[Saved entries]

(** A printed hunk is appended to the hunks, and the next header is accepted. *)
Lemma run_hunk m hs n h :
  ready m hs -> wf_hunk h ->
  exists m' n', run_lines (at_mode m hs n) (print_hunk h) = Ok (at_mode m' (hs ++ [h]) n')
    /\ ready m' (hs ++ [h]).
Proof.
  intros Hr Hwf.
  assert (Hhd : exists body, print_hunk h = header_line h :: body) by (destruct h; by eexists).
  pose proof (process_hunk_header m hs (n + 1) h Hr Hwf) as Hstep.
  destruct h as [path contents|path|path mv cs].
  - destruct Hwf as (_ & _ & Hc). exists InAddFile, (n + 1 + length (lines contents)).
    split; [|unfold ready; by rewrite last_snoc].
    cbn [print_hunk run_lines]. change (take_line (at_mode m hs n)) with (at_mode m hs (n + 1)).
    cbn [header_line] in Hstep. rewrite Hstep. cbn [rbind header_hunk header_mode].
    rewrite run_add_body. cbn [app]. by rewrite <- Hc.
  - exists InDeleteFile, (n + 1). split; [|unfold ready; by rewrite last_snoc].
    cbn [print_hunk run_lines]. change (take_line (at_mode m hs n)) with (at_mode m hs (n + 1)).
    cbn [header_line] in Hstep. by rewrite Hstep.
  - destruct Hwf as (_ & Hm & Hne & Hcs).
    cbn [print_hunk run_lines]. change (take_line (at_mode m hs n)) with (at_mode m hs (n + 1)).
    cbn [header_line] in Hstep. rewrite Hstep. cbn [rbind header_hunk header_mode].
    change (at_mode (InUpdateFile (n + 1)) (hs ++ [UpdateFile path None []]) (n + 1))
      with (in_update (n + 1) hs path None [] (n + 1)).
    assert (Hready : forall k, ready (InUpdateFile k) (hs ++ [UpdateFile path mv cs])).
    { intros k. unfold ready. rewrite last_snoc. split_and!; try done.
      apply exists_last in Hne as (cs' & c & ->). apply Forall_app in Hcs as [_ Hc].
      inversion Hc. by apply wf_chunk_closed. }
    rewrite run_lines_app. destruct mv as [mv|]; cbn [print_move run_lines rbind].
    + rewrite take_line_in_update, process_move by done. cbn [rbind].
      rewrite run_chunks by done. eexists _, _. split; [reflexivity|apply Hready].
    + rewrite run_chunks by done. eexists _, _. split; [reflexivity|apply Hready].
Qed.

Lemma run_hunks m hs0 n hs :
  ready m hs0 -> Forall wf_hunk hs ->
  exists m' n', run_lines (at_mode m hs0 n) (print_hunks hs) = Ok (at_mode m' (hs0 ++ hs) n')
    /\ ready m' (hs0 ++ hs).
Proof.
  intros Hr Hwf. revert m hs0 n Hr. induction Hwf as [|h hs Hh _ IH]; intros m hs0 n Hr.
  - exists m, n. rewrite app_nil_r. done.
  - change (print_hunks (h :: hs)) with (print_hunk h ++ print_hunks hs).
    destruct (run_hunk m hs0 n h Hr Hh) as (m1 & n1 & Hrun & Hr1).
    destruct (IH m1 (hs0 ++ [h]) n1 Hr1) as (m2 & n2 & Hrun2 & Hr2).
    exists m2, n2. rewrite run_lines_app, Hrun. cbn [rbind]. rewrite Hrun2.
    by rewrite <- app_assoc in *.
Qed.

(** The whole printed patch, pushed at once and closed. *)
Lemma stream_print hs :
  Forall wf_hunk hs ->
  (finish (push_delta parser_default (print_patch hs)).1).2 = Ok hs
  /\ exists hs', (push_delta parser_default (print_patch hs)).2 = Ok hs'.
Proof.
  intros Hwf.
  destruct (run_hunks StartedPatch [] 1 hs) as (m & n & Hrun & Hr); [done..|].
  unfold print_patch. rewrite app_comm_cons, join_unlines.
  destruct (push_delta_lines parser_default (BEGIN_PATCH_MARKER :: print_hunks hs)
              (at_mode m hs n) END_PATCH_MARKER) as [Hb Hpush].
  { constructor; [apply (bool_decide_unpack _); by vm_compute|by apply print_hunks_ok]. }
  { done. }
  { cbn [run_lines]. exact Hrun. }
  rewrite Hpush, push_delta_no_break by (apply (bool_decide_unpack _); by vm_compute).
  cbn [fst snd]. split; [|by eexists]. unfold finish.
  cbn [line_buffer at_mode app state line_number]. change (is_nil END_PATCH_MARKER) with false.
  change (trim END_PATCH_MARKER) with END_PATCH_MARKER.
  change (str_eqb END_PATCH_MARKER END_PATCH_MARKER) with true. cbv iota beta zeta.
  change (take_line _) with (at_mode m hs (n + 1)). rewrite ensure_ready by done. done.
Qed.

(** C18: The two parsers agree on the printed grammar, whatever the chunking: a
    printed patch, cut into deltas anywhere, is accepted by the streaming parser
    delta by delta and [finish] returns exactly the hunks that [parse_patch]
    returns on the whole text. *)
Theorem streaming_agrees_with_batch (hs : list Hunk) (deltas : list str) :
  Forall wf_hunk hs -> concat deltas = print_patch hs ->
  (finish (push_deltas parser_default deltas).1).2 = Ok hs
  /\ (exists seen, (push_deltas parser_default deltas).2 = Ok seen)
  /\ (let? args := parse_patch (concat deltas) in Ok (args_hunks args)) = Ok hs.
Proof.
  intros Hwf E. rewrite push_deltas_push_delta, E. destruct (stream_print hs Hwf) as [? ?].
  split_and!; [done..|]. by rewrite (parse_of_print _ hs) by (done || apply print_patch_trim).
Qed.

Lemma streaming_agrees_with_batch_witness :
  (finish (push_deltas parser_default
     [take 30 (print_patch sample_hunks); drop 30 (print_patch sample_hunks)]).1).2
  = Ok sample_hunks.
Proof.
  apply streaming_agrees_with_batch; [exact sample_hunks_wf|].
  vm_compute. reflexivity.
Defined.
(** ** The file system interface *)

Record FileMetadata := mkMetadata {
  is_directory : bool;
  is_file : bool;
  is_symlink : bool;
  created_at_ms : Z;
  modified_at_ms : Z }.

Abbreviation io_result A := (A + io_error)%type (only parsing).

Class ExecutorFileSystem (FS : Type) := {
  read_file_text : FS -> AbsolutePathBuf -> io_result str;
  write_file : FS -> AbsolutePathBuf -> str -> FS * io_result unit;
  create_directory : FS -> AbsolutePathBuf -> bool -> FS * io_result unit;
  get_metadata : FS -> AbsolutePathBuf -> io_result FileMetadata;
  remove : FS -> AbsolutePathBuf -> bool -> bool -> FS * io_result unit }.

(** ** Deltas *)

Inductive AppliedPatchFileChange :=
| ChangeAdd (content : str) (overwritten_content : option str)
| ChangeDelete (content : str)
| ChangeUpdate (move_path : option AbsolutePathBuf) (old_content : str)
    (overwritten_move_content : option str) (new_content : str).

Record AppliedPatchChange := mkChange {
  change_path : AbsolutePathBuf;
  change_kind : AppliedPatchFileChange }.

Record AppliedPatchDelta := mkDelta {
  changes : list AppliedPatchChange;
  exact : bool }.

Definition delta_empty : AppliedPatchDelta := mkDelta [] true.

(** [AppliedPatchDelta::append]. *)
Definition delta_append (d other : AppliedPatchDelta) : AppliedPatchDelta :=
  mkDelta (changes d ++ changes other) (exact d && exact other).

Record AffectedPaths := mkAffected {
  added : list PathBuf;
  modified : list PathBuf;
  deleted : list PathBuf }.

- [WHAT IS EXPECTED]:
Word for word, repeat the records above.

- [ANSWER AREA]:
(** A printed hunk is appended to the hunks, and the next header is accepted. *)
Lemma run_hunk m hs n h :
  ready m hs -> wf_hunk h ->
  exists m' n', run_lines (at_mode m hs n) (print_hunk h) = Ok (at_mode m' (hs ++ [h]) n')
    /\ ready m' (hs ++ [h]).
Proof.
  intros Hr Hwf.
  assert (Hhd : exists body, print_hunk h = header_line h :: body) by (destruct h; by eexists).
  pose proof (process_hunk_header m hs (n + 1) h Hr Hwf) as Hstep.
  destruct h as [path contents|path|path mv cs].
  - destruct Hwf as (_ & _ & Hc). exists InAddFile, (n + 1 + length (lines contents)).
    split; [|unfold ready; by rewrite last_snoc].
    cbn [print_hunk run_lines]. change (take_line (at_mode m hs n)) with (at_mode m hs (n + 1)).
    cbn [header_line] in Hstep. rewrite Hstep. cbn [rbind header_hunk header_mode].
    rewrite run_add_body. cbn [app]. by rewrite <- Hc.
  - exists InDeleteFile, (n + 1). split; [|unfold ready; by rewrite last_snoc].
    cbn [print_hunk run_lines]. change (take_line (at_mode m hs n)) with (at_mode m hs (n + 1)).
    cbn [header_line] in Hstep. by rewrite Hstep.
  - destruct Hwf as (_ & Hm & Hne & Hcs).
    cbn [print_hunk run_lines]. change (take_line (at_mode m hs n)) with (at_mode m hs (n + 1)).
    cbn [header_line] in Hstep. rewrite Hstep. cbn [rbind header_hunk header_mode].
    change (at_mode (InUpdateFile (n + 1)) (hs ++ [UpdateFile path None []]) (n + 1))
      with (in_update (n + 1) hs path None [] (n + 1)).
    assert (Hready : forall k, ready (InUpdateFile k) (hs ++ [UpdateFile path mv cs])).
    { intros k. unfold ready. rewrite last_snoc. split_and!; try done.
      apply exists_last in Hne as (cs' & c & ->). apply Forall_app in Hcs as [_ Hc].
      inversion Hc. by apply wf_chunk_closed. }
    rewrite run_lines_app. destruct mv as [mv|]; cbn [print_move run_lines rbind].
    + rewrite take_line_in_update, process_move by done. cbn [rbind].
      rewrite run_chunks by done. eexists _, _. split; [reflexivity|apply Hready].
    + rewrite run_chunks by done. eexists _, _. split; [reflexivity|apply Hready].
Qed.

Lemma run_hunks m hs0 n hs :
  ready m hs0 -> Forall wf_hunk hs ->
  exists m' n', run_lines (at_mode m hs0 n) (print_hunks hs) = Ok (at_mode m' (hs0 ++ hs) n')
    /\ ready m' (hs0 ++ hs).
Proof.
  intros Hr Hwf. revert m hs0 n Hr. induction Hwf as [|h hs Hh _ IH]; intros m hs0 n Hr.
  - exists m, n. rewrite app_nil_r. done.
  - change (print_hunks (h :: hs)) with (print_hunk h ++ print_hunks hs).
    destruct (run_hunk m hs0 n h Hr Hh) as (m1 & n1 & Hrun & Hr1).
    destruct (IH m1 (hs0 ++ [h]) n1 Hr1) as (m2 & n2 & Hrun2 & Hr2).
    exists m2, n2. rewrite run_lines_app, Hrun. cbn [rbind]. rewrite Hrun2.
    by rewrite <- app_assoc in *.
Qed.

(** The whole printed patch, pushed at once and closed. *)
Lemma stream_print hs :
  Forall wf_hunk hs ->
  (finish (push_delta parser_default (print_patch hs)).1).2 = Ok hs
  /\ exists hs', (push_delta parser_default (print_patch hs)).2 = Ok hs'.
Proof.
  intros Hwf.
  destruct (run_hunks StartedPatch [] 1 hs) as (m & n & Hrun & Hr); [done..|].
  unfold print_patch. rewrite app_comm_cons, join_unlines.
  destruct (push_delta_lines parser_default (BEGIN_PATCH_MARKER :: print_hunks hs)
              (at_mode m hs n) END_PATCH_MARKER) as [Hb Hpush].
  { constructor; [apply (bool_decide_unpack _); by vm_compute|by apply print_hunks_ok]. }
  { done. }
  { cbn [run_lines]. exact Hrun. }
  rewrite Hpush, push_delta_no_break by (apply (bool_decide_unpack _); by vm_compute).
  cbn [fst snd]. split; [|by eexists]. unfold finish.
  cbn [line_buffer at_mode app state line_number]. change (is_nil END_PATCH_MARKER) with false.
  change (trim END_PATCH_MARKER) with END_PATCH_MARKER.
  change (str_eqb END_PATCH_MARKER END_PATCH_MARKER) with true. cbv iota beta zeta.
  change (take_line _) with (at_mode m hs (n + 1)). rewrite ensure_ready by done. done.
Qed.

(** C18: The two parsers agree on the printed grammar, whatever the chunking: a
    printed patch, cut into deltas anywhere, is accepted by the streaming parser
    delta by delta and [finish] returns exactly the hunks that [parse_patch]
    returns on the whole text. *)
Theorem streaming_agrees_with_batch (hs : list Hunk) (deltas : list str) :
  Forall wf_hunk hs -> concat deltas = print_patch hs ->
  (finish (push_deltas parser_default deltas).1).2 = Ok hs
  /\ (exists seen, (push_deltas parser_default deltas).2 = Ok seen)
  /\ (let? args := parse_patch (concat deltas) in Ok (args_hunks args)) = Ok hs.
Proof.
  intros Hwf E. rewrite push_deltas_push_delta, E. destruct (stream_print hs Hwf) as [? ?].
  split_and!; [done..|]. by rewrite (parse_of_print _ hs) by (done || apply print_patch_trim).
Qed.

Lemma streaming_agrees_with_batch_witness :
  (finish (push_deltas parser_default
     [take 30 (print_patch sample_hunks); drop 30 (print_patch sample_hunks)]).1).2
  = Ok sample_hunks.
Proof.
  apply streaming_agrees_with_batch; [exact sample_hunks_wf|].
  vm_compute. reflexivity.
Defined.
(** ** The file system interface *)

Record FileMetadata := mkMetadata {
  is_directory : bool;
  is_file : bool;
  is_symlink : bool;
  created_at_ms : Z;
  modified_at_ms : Z }.

Abbreviation io_result A := (A + io_error)%type (only parsing).

Class ExecutorFileSystem (FS : Type) := {
  read_file_text : FS -> AbsolutePathBuf -> io_result str;
  write_file : FS -> AbsolutePathBuf -> str -> FS * io_result unit;
  create_directory : FS -> AbsolutePathBuf -> bool -> FS * io_result unit;
  get_metadata : FS -> AbsolutePathBuf -> io_result FileMetadata;
  remove : FS -> AbsolutePathBuf -> bool -> bool -> FS * io_result unit }.

(** ** Deltas *)

Inductive AppliedPatchFileChange :=
| ChangeAdd (content : str) (overwritten_content : option str)
| ChangeDelete (content : str)
| ChangeUpdate (move_path : option AbsolutePathBuf) (old_content : str)
    (overwritten_move_content : option str) (new_content : str).

Record AppliedPatchChange := mkChange {
  change_path : AbsolutePathBuf;
  change_kind : AppliedPatchFileChange }.

Record AppliedPatchDelta := mkDelta {
  changes : list AppliedPatchChange;
  exact : bool }.

Definition delta_empty : AppliedPatchDelta := mkDelta [] true.

(** [AppliedPatchDelta::append]. *)
Definition delta_append (d other : AppliedPatchDelta) : AppliedPatchDelta :=
  mkDelta (changes d ++ changes other) (exact d && exact other).

Record AffectedPaths := mkAffected {
  added : list PathBuf;
  modified : list PathBuf;
  deleted : list PathBuf }.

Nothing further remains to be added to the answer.